CHRISTIANITY IN NKPOR:
Nkpor embraced Christianity early given its proximity to Onitsha, the seat of the first Christian missionaries. The Church Missionary Society (CMS) was the first to arrive on the soil of the agrarian traditional town of Nkpor in 1904. In 1906, the Roman Catholic Mission (RCM) took root in the community. The arrival of the RCM led to stiff competition and scrambling for membership among the citizens. Though this competition was intense, they respected each other's boundaries. The first time in any family conquers the family. These churches which started as outstations of the bigger churches in Onitsha can today boast of over fifteen Parishes each. The third Church denomination to arrive in Nkpor was the Odozi Obodo Sabbath Mission.

==Economy==
The economy of Nkpor, like the rest of Greater Onitsha Metropolis, is largely trade and commercial activities. It has both traditional and conventional markets. The traditional markets include but are not limited to Eke Nkpor, Afor Nkpor, and Nkwo market amafor (Odu Igbo), while the conventional markets which are considered international markets are the New Spare parts market, Nkpor Main (Relief) Market, New Tyre Market, Old tyre Market, Mgbuka Market, and Motor cycle spare parts market all located at a village named Amafor Nkpor. These markets have made the town popular and earned the name of mini Anambra state. The reason is that so many indigenes of all other towns in Anambra State live and do business in Nkpor. Gradually, over the years, industrial estates and foreign companies have continued to spring up in Greater Onitsha - creating skilled jobs, chains of businesses, foreign direct investments, and improving economic activities generally in the region often known for producing a significant number of graduates yearly from Universities in the area such as Nnamdi Azikiwe University, Chukwuemeka Odumegwu Ojukwu University, and the University of Nigeria Nsukka amongst others.There are few newly Crude Oil producing wells in the Omambala and the Ogbaru areas fields, and the economy of the entire area is being transformed into a mega-economy from the traditional commercial activities at Onitsha.

==International Connections==
Nkpor, Igbo and indeed the entire indigenous Igboland (or Igbo nation) is powerfully connected and accessible politically, economically, socially, and internationally to Africa and to the globe (or to the world) by land, air and by waters as well as by rail to some extent having at least 4 international airports, waterways and rivers that empty unto the sea as well as operational international land borders.
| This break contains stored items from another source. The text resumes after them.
(** * RunCloud MCP server (src/index-basic.js): dispatch, request mapping
      and error translation

    The development embeds the tool catalogue served by the
    ListToolsRequestSchema handler, the thirteen request handlers, the
    CallToolRequestSchema dispatcher with its catch block, and the
    module-level start-up code.  The remote API and the stdio transport
    are the only things left abstract: the first is an oracle from
    outbound calls to HTTP replies, the second a flag telling whether
    [connect] resolved. *)

From Stdlib Require Import ZArith Ascii String.
From stdpp Require Import base option list strings gmap pretty.

Local Set Warnings "-register-all".
Local Open Scope Z_scope.
Local Open Scope string_scope.

(** ** JavaScript values *)

(** The numbers [JSON.parse] can yield: zero (the program cannot tell the
    two zeros apart), a finite non-zero double, or an infinity (a
    literal too large for a double).  A finite double is given by the
    decimal that Number::toString prints for it, the shortest one that
    reads back as the same double: [± significand × 10 ^ exponent].
    Every double is such a value, and [number_to_string] below is the
    layout step of Number::toString on these digits, with trailing zeros
    of the significand moved into the exponent. *)
Inductive number : Type :=
  | Zero
  | Finite (negative : bool) (significand : positive) (exponent : Z)
  | Infinite (negative : bool).

(** The number an integer literal denotes. *)
Definition int (n : Z) : number :=
  match n with
  | Z0 => Zero
  | Zpos p => Finite false p 0
  | Zneg p => Finite true p 0
  end.

(** JSON values as [JSON.parse] produces them; the pairs of a [JObj]
    are the object's own properties in enumeration order. *)
Inductive json : Type :=
  | JNull
  | JBool (b : bool)
  | JNum (x : number)
  | JStr (s : string)
  | JArr (xs : list json)
  | JObj (kvs : list (string * json)).

(** A JavaScript value read from a property: [None] is [undefined]. *)
Definition jsval : Type := option json.

(** An object literal built by a handler ([params], [data], a request
    body); a key may hold [undefined]. *)
Definition jsobj : Type := list (string * jsval).

(** ToBoolean, as used by [if (x)] and [x || y]. *)
Definition truthy (v : jsval) : bool :=
  match v with
  | None => false
  | Some JNull => false
  | Some (JBool b) => b
  | Some (JNum Zero) => false
  | Some (JNum _) => true
  | Some (JStr s) => negb (s =? "")%string
  | Some (JArr _) => true
  | Some (JObj _) => true
  end.

Fixpoint join (sep : string) (parts : list string) : string :=
  match parts with
  | [] => ""
  | [p] => p
  | p :: rest => p +:+ sep +:+ join sep rest
  end.

(** Own-property lookup in an object literal: first binding of the key. *)
Fixpoint obj_get {A : Type} (k : string) (o : list (string * A)) : option A :=
  match o with
  | [] => None
  | (k', v) :: rest => if (k' =? k)%string then Some v else obj_get k rest
  end.

(** [o.k = v]: overwrite in place, or append a new own property. *)
Fixpoint obj_set {A : Type} (k : string) (v : A) (o : list (string * A))
  : list (string * A) :=
  match o with
  | [] => [(k, v)]
  | (k', v') :: rest =>
      if (k' =? k)%string then (k, v) :: rest else (k', v') :: obj_set k v rest
  end.

Definition has_key {A : Type} (k : string) (o : list (string * A)) : bool :=
  bool_decide (k ∈ map fst o).

(** *** Number::toString *)

Fixpoint zeros (n : nat) : string :=
  match n with
  | O => ""
  | S n => String "0" (zeros n)
  end.

Fixpoint str_take (n : nat) (s : string) : string :=
  match n, s with
  | S n, String c rest => String c (str_take n rest)
  | _, _ => ""
  end.

Fixpoint str_drop (n : nat) (s : string) : string :=
  match n, s with
  | S n, String _ rest => str_drop n rest
  | _, _ => s
  end.

(** A digit string without its trailing zeros, and how many there were. *)
Fixpoint strip_zeros (s : string) : string * nat :=
  match s with
  | EmptyString => ("", O)
  | String c rest =>
      let (rest', z) := strip_zeros rest in
      if (rest' =? "")%string && Ascii.eqb c "0"
      then ("", S z)
      else (String c rest', z)
  end.

(** The digits [s] (no trailing zero, [k] of them) and the position [n]
    of the decimal point, laid out as Number::toString does: an
    integer up to 21 digits, a decimal fraction, a fraction below one
    with up to five leading zeros, or the exponent form. *)
Definition layout (ds : string) (n : Z) : string :=
  let k := Z.of_nat (String.length ds) in
  if ((k <=? n) && (n <=? 21))%Z then
    ds +:+ zeros (Z.to_nat (n - k))
  else if ((0 <? n) && (n <=? 21))%Z then
    str_take (Z.to_nat n) ds +:+ "." +:+ str_drop (Z.to_nat n) ds
  else if ((-6 <? n) && (n <=? 0))%Z then
    "0." +:+ zeros (Z.to_nat (- n)) +:+ ds
  else
    str_take 1 ds +:+ (if (k =? 1)%Z then "" else "." +:+ str_drop 1 ds) +:+
    "e" +:+ (if (0 <=? n - 1)%Z then "+" else "-") +:+ pretty (Z.abs (n - 1)).

Definition number_to_string (x : number) : string :=
  match x with
  | Zero => "0"
  | Finite negative significand exponent =>
      let (ds, z) := strip_zeros (pretty (Npos significand)) in
      (if negative then "-" else "") +:+
      layout ds (exponent + Z.of_nat z + Z.of_nat (String.length ds))
  | Infinite negative => if negative then "-Infinity" else "Infinity"
  end.

(** *** ToString *)

(** ToString on a parsed JSON value, as a template literal applies it;
    [None] stands for the TypeError of a value that cannot be converted.
    An array is its elements joined by commas, [null] elements rendered
    empty.  A plain object is the fixed tag of Object.prototype.toString,
    unless it has an own [toString] property: that one is not callable,
    nor does [valueOf] then give a primitive, and the conversion throws. *)
Fixpoint json_to_string (j : json) : option string :=
  match j with
  | JNull => Some "null"
  | JBool true => Some "true"
  | JBool false => Some "false"
  | JNum x => Some (number_to_string x)
  | JStr s => Some s
  | JArr xs =>
      let fix elements (l : list json) : option (list string) :=
        match l with
        | [] => Some []
        | x :: rest =>
            match (match x with JNull => Some "" | _ => json_to_string x end),
                  elements rest with
            | Some s, Some ss => Some (s :: ss)
            | _, _ => None
            end
        end in
      match elements xs with
      | Some parts => Some (join "," parts)
      | None => None
      end
  | JObj kvs =>
      match obj_get "toString" kvs with
      | Some _ => None
      | None => Some "[object Object]"
      end
  end.

Definition js_to_string (v : jsval) : option string :=
  match v with
  | None => Some "undefined"
  | Some j => json_to_string j
  end.

(** ** JSON.stringify(value, null, 2) *)

Definition dquote : string := String (ascii_of_nat 34) "".
Definition newline : string := String (ascii_of_nat 10) "".
Definition backslash : string := String (ascii_of_nat 92) "".

Definition hex_digit (n : nat) : ascii :=
  ascii_of_nat (if (n <? 10)%nat then 48 + n else 87 + n)%nat.

(** QuoteJSONString on one code unit. *)
Definition escape_char (c : ascii) : string :=
  let n := nat_of_ascii c in
  if (n =? 34)%nat then backslash +:+ dquote
  else if (n =? 92)%nat then backslash +:+ backslash
  else if (n =? 8)%nat then backslash +:+ "b"
  else if (n =? 12)%nat then backslash +:+ "f"
  else if (n =? 10)%nat then backslash +:+ "n"
  else if (n =? 13)%nat then backslash +:+ "r"
  else if (n =? 9)%nat then backslash +:+ "t"
  else if (n <? 32)%nat then
    backslash +:+ "u00" +:+
    String (hex_digit (n / 16)) (String (hex_digit (n mod 16)) "")
  else String c "".

Fixpoint escape (s : string) : string :=
  match s with
  | EmptyString => ""
  | String c rest => escape_char c +:+ escape rest
  end.

Definition quote (s : string) : string := dquote +:+ escape s +:+ dquote.

(** A number in JSON text: a finite one as ToString gives it, an
    infinity as [null]. *)
Definition number_json (x : number) : string :=
  match x with
  | Infinite _ => "null"
  | _ => number_to_string x
  end.

(** SerializeJSONProperty with a non-empty gap: [indent] is the current
    indentation, [gap] the unit added per nesting level. *)
Fixpoint stringify_at (gap indent : string) (j : json) : string :=
  match j with
  | JNull => "null"
  | JBool true => "true"
  | JBool false => "false"
  | JNum x => number_json x
  | JStr s => quote s
  | JArr [] => "[]"
  | JArr xs =>
      let inner := indent +:+ gap in
      "[" +:+ newline +:+ inner +:+
      join ("," +:+ newline +:+ inner) (map (stringify_at gap inner) xs) +:+
      newline +:+ indent +:+ "]"
  | JObj [] => "{}"
  | JObj kvs =>
      let inner := indent +:+ gap in
      "{" +:+ newline +:+ inner +:+
      join ("," +:+ newline +:+ inner)
           (map (fun kv => quote (fst kv) +:+ ": " +:+
                           stringify_at gap inner (snd kv)) kvs) +:+
      newline +:+ indent +:+ "}"
  end.

(** [JSON.stringify(data, null, 2)]. *)
Definition JSON_stringify (data : json) : string := stringify_at "  " "" data.
(** ** Errors, outbound calls and the remote API *)

(** The two members of the SDK's [ErrorCode] that the server uses. *)
Inductive ErrorCode : Type :=
  | MethodNotFound
  | InternalError.

(** [error.response] of a rejected axios call. *)
Record Response : Type := mkResponse {
  status : Z;
  data : json
}.

(** Values thrown inside the request handler: an [McpError] built by the
    server, the rejection of an axios call (with [response] when the
    remote answered, without it when the call did not complete), or the
    [TypeError] of reading a property of [undefined] or [null] or of
    converting an object that cannot be converted to a string.  An
    [McpError] carries the two arguments of its constructor. *)
Inductive js_error : Type :=
  | McpError (code : ErrorCode) (message : string)
  | AxiosError (message : string) (response : option Response)
  | TypeError (message : string).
Modern railway infrastructure is being developed, modernised, and expanded within the indigenous Igbo nation at the moment. The United Nations Declaration on the Rights of Indigenous Peoples (UNDRIP) was adopted by the General Assembly on Thursday, 13 September 2007. Besides, its ancient traditional and cultural religious practices practiced by the size of its population, it is also powerfully connected for leadership by faith mostly through Christianity and Judaism or what could be called Igbo-Judeo-Christian faith and ritual. Besides, known rivers that wash into the sea from the indigenous country, a number of international airports are operating within her - increasing economic activities, creating and increasing business and other Organization operations, providing jobs, increasing international connections, and prospering Aviation Industry, revenue generation, and prosperity whilst making trade deals and operations easier and rewarding. Specifically, Nkpor and surrounding indigenous Igbo cities such as Onitsha, Awka, Nnewi, the entire Anambra State, Enugu State, and Ebonyi State as well as indigenous cities of neighboring Igala nation such as Okene in Kogi are within the easiest service coverage of and would benefit economically from the newly commissioned Anambra International Cargo and Passenger Airport at Umueri in Omambala by the people. There is also another airport in the not too father away Enugu International Airport. Anambra International Cargo and Passenger Airport is within the greater Onitsha metropolis or Anambra East and one of the renowned commercial aircraft carriers operating in the area is Air Peace.
Ideally rather than flying, passengers using the road could travel from Abuja to Owerri through Okene and Onitsha. They can also travel from Lagos route to Owerri through Benin and Onitsha.